Ivan Barrett: Yeah. They stared the abyss in 2008. Ben Bernanke did, in my opinion, a great job. Didn't act fast enough. They figured that out in COVID, acted faster. Fiscal's given a lot more problems right now with the Inflation Reduction Act. which is another $2 trillion or whatever of spending. But I think the central bank is doing a pretty good job of managing it and not allowing another 2008 to spread and crush good operators, good borrowers. Some of the garbage that, you know, the book devil take the hindmost, you know, the hindmost, the operators that went into, one of the operators that went into Phoenix and bought, you know, 50 year old product for 350 a unit thinking they're going to double the rents, that stuff's going to have some turmoil. But for the most part, those of us in the business don't typically buy that kind of product anymore. That's really old. Yeah, that's right.
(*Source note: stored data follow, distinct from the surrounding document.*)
(* ===== verification/Tx.v ===== *)
(** * Transactions and their RLP form

    Models [TxBlock] and [TxValidator] of src/utils/tx.h and src/utils/tx.cpp:
    the serialization, the parser behind the raw constructors, and the signing
    constructors.  The parser's [index] is the state of the monad [M nat];
    reading past the end of a view is undefined behaviour.  The elliptic-curve
    functions and Keccak-256 are the class [Secp256k1]. *)

From S2P Require Import Prelude CheckedInt ExecutionContext Bytes.

(** [TxBlock] *)
Record TxBlock := mkTxBlock {
  tx_to : Address;
  tx_from : Address;
  tx_data : list Z;
  tx_chainId : Z;
  tx_nonce : Z;
  tx_value : Z;
  tx_maxPriorityFeePerGas : Z;
  tx_maxFeePerGas : Z;
  tx_gasLimit : Z;
  tx_v : Z;
  tx_r : Z;
  tx_s : Z;
  tx_hash : Hash;
}.

(** [TxValidator] *)
Record TxValidator := mkTxValidator {
  tv_from : Address;
  tv_data : list Z;
  tv_chainId : Z;
  tv_nHeight : Z;
  tv_v : Z;
  tv_r : Z;
  tv_s : Z;
  tv_hash : Hash;
}.

(** What the library functions give: Keccak-256, the recovery of a public key
    (0, [UPubKey()], on failure), keys, addresses and signatures of 65 bytes. *)
Class Secp256k1 := {
  keccak256 : list Z → Hash;
  recover : list Z → Hash → Z;
  toUPub : Z → Z;
  toAddress : Z → Address;
  sign : Hash → Z → list Z;
  keccak256_range : ∀ l, in_range 256 (keccak256 l);
  sign_length : ∀ h k, length (sign h k) = 65%nat;
  sign_bytes : ∀ h k, Forall is_byte (sign h k);
}.

Definition ecConst : Z :=
  115792089237316195423570985008687907852837564279074904382605163141518161494337.

(** [Secp256k1::verifySig] *)
Definition verifySig (r s v : Z) : bool :=
  (v <=? 1) && (0 <? r) && (0 <? s) && (r <? ecConst) && (s <? ecConst).

(** [Secp256k1::makeSig] *)
Definition makeSig (r s v : Z) : list Z := be_bytes 32 r ++ be_bytes 32 s ++ [v].

(** ** Serialization *)

(** A [char] or [uint8_t] appended to the buffer. *)
Definition byte (z : Z) : list Z := [wrap 8 z].

(** The common body of [serializeChainId], [serializeNonce], ...: the empty
    string for zero, a small value as itself, else a short string. *)
Definition serialize_uint (z : Z) : list Z :=
  if z =? 0 then [0x80]
  else if z <? 0x80 then byte z
  else byte (Z.of_nat (bytesRequired z) + 0x80) ++ uintToBytes z.

Definition uint_item_size (z : Z) : Z := if z <? 0x80 then 1 else 1 + Z.of_nat (bytesRequired z).

Definition serializeChainId (tx : TxBlock) : list Z := serialize_uint (tx_chainId tx).
Definition serializeNonce (tx : TxBlock) : list Z := serialize_uint (tx_nonce tx).
Definition serializeMaxPriorityFeePerGas (tx : TxBlock) : list Z :=
  serialize_uint (tx_maxPriorityFeePerGas tx).
Definition serializeMaxFeePerGas (tx : TxBlock) : list Z := serialize_uint (tx_maxFeePerGas tx).
Definition serializeGasLimit (tx : TxBlock) : list Z := serialize_uint (tx_gasLimit tx).
Definition serializeValue (tx : TxBlock) : list Z := serialize_uint (tx_value tx).

Definition serializeTo (tx : TxBlock) : list Z :=
  if tx_to tx =? 0 then [0x80] else [0x94] ++ be_bytes 20 (tx_to tx).

(** [serializeData], the same in both classes. *)
Definition serializeData (data : list Z) : list Z :=
  let size := Z.of_nat (length data) in
  if size =? 0 then [0x80]
  else if size <=? 55 then byte (size + 0x80) ++ data
  else byte (Z.of_nat (bytesRequired size) + 0xb7) ++ uintToBytes size ++ data.

Definition data_item_size (data : list Z) : Z :=
  let size := Z.of_nat (length data) in
  if size =? 0 then 1
  else if size <=? 55 then 1 + size
  else 1 + Z.of_nat (bytesRequired size) + size.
Lance Pederson: Yeah. And unfortunately there's a lot of LPs that went into those deals that were being done.

Ivan Barrett: That is the unfortunate part, Lance. A lot of people were just chasing returns.

Lance Pederson: Yeah. Yep. Yep. For sure. Cool. Well, this has been great catching up, man. So where can people learn more about BAM and, you know, maybe connect with you or yeah, just, uh, the numbers on the screen here, BAM capital.com is the easiest place to find us. Awesome. Thanks so much, man. I really appreciate your time. It's always good catching up. Yeah.

Ivan Barrett: This has been so fun. One of my favorite podcasts, man. It's great to hang out with you for a bit.

Lance Pederson: All right, brother. Thanks, man. You bet.